(** * Waiting *)

(** A child [y] at [z] that has ended and to which nothing else refers. *)
Definition ended s (z : Z) (y : proc_t) (g1 g2 : list Z) (la le : list (list Z)) (S A : gmap Z (list Z)) : Prop :=
  procs s !! z = Some y ∧ lock y = unlocked ∧ refcount y = 1 ∧ plist s (g1 ++ z :: g2) ∧ owns_args s y la le S A ∧ holds_res y (view (env s)).
(** What is left without it. *)
Definition reaped s (p : Z) (x : proc_t) (l1 l2 : list Z) (z : Z) (y : proc_t) (g1 g2 : list Z) (S A : gmap Z (list Z)) s' : Prop :=
  procs s' !! z = None ∧ plist s' (g1 ++ g2) ∧ (∃ h x', procs s' !! p = Some x' ∧ children x' = h ∧ siblings s' h (l1 ++ l2)) ∧
  dom (procs s') = dom (procs s) ∖ {[z]} ∧ strs s' = S ∧ arrs s' = A ∧ view (env s') = released y (view (env s)).
Lemma reaped_intro s p x l1 z l2 y g1 g2 la le S A m e' :
  p ∉ l1 ++ z :: l2 → NoDup (l1 ++ z :: l2) → ended s z y g1 g2 la le S A → orphaned p x l1 l2 z (procs s) m → view e' = released y (view (env s)) →
  reaped s p x l1 l2 z y g1 g2 S A (put_procs (delete z (relink g1 (global_next y) m)) (put_proc_list_head (rehead g1 (global_next y) (proc_list_head s))
    (put_arrs A (put_strs S (put_env e' s))))).
Proof.
  intros Hpl Hnd (Hz & _ & _ & Hpls & _) ((h & Hmp & Hmc) & Hmz & Hml & Hmd) Hv.
  pose proof (slist_nodup _ _ _ Hpls) as Hndg. apply NoDup_app in Hndg as (_ & Hdg & Hndg). apply NoDup_cons in Hndg as [Hzg2 _].
  assert (z ∉ g1) as Hzg1 by (intros Hin; apply (Hdg z Hin); by left). apply NoDup_app in Hnd as (_ & Hd & Hnd). apply NoDup_cons in Hnd as [Hz2 _].
  assert (z ∉ l1) as Hz1 by (intros Hin; apply (Hd z Hin); by left). assert (p ≠ z) as Hpz by set_solver.
  assert (chain (plinks m) (proc_list_head s) (g1 ++ z :: g2)) as Hpm by (eapply chain_ext; [|exact Hpls]; intros a _; apply Hml).
  set (m' := relink g1 (global_next y) m). assert (∀ q, (children <$> m' !! q) = (children <$> m !! q) ∧ clinks m' q = clinks m q ∧ (is_Some (m' !! q) ↔ is_Some (m !! q))) as Hm'.
  { intros q. unfold m', relink, clinks. destruct (last g1) as [b|]; [|done]. destruct (decide (b = q)) as [->|]; [|by rewrite lookup_alter_ne].
    rewrite lookup_alter_eq. destruct (m !! q); simpl; split_and!; try done; split; intros [? ?]; eauto. }
  split_and!; simpl; try done.
  - apply lookup_delete_eq.
  - apply chain_delete; [apply (chain_relinked m _ g1 z g2 y); [exact Hpm|by rewrite Hmz]|]. set_solver.
  - destruct (Hm' p) as (Hc & _ & _). rewrite Hmp in Hc. simpl in Hc. destruct (m' !! p) as [x'|] eqn:Hx'; [|done]. injection Hc as Hc. exists h, x'.
    split_and!; [by rewrite lookup_delete_ne|done|]. eapply chain_ext; [|exact Hmc]. intros a Ha. simpl. unfold clinks.
    rewrite lookup_delete_ne by set_solver. apply Hm'.
  - rewrite dom_delete_L. f_equal. rewrite <-Hmd. apply leibniz_equiv. intros q. rewrite !elem_of_dom. apply Hm'.
Qed.

Section waiting.
(** What the others do while the thread waits. *)
Context (waitqueue_wait : Z → M St unit).

(** When a child that is waited for has ended, the parent gets its number and its
    exit code at once, of the first one in its list; that process is in no list
    and its memory, address space and descriptors are given back, once. *)
Theorem proc_wait_reaps s p x k l1 z l2 y g1 g2 la le S A fuel :
  procs s !! p = Some x → lock x = unlocked → siblings s (children x) (l1 ++ z :: l2) → p ∉ l1 ++ z :: l2 →
  Forall (λ c, ¬ reapable k (procs s) c) l1 → matching k y = true → state y = PROC_ZOMBIE → ended s z y g1 g2 la le S A →
  proc_list_lock s = unlocked → env_ok (env s) →
  wp (proc_wait me waitqueue_wait (Datatypes.S fuel) p k) (λ r s', r = (pid y, Some (exit_code y)) ∧ reaped s p x l1 l2 z y g1 g2 S A s') s.
Proof.
  intros Hp Hlx Hsib Hpl Hno Hm Hst Hend Hll Hok. pose proof Hend as (Hz & Hly & Hr & Hpls & Hargs & Hres). unfold proc_wait. apply wp_bind.
  eapply (wp_wait_reap _ _ _ s p x k l1 z l2 y g1 g2); try done. intros m e' Hor He Hv. apply wp_ret. split; [done|].
  eapply reaped_intro; [done|by eapply slist_nodup|exact Hend|exact Hor|exact Hv].
Qed.
(** Without a child to wait for there is an error. *)
Theorem proc_wait_echild s p x k l fuel :
  procs s !! p = Some x → lock x = unlocked → siblings s (children x) l → (∀ c y, c ∈ l → procs s !! c = Some y → matching k y = false) →
  wp (proc_wait me waitqueue_wait (S fuel) p k) (λ r s', r = (- ECHILD, None) ∧ s' = s) s.
Proof.
  intros Hp Hlx Hsib Hno. apply wp_bind. eapply (wp_wait_none _ _ _ _ x _ l); [done|done|done| |by intros _; apply wp_ret|].
  - apply Forall_forall. intros c Hc (y & Hy & Hm & _). by rewrite (Hno c y) in Hm.
  - intros (c & y & Hc & Hy & Hm). by rewrite (Hno c y) in Hm.
Qed.
(** While none of them has ended, the parent sleeps, and looks again. *)
Lemma proc_wait_sleeps s p x k l c y fuel Q :
  procs s !! p = Some x → lock x = unlocked → siblings s (children x) l → Forall (λ c, ¬ reapable k (procs s) c) l →
  c ∈ l → procs s !! c = Some y → matching k y = true →
  wp (waitqueue_wait p) (λ _ s', wp (proc_wait me waitqueue_wait fuel p k) Q s') s → wp (proc_wait me waitqueue_wait (S fuel) p k) Q s.
Proof.
  intros Hp Hlx Hsib Hno Hc Hy Hm HQ. apply wp_bind. eapply (wp_wait_none _ _ _ _ x _ l); [done|done|done|done| |done].
  intros Hall. by rewrite (Hall c y) in Hm.
Qed.
End waiting.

-- -- --

• **Aim of the exercise**:
Give an exact copy of the lines above from the line with "y = false) →" up to and including the line with "Lemma proc_wait_sleeps s", and leave everything else out.

• **Output of the exercise**:
  procs s !! p = Some x → lock x = unlocked → siblings s (children x) l → (∀ c y, c ∈ l → procs s !! c = Some y → matching k y = false) →
  wp (proc_wait me waitqueue_wait (S fuel) p k) (λ r s', r = (- ECHILD, None) ∧ s' = s) s.
Proof.
  intros Hp Hlx Hsib Hno. apply wp_bind. eapply (wp_wait_none _ _ _ _ x _ l); [done|done|done| |by intros _; apply wp_ret|].
  - apply Forall_forall. intros c Hc (y & Hy & Hm & _). by rewrite (Hno c y) in Hm.
  - intros (c & y & Hc & Hy & Hm). by rewrite (Hno c y) in Hm.
Qed.
(** While none of them has ended, the parent sleeps, and looks again. *)
Lemma proc_wait_sleeps s p x k l c y fuel Q :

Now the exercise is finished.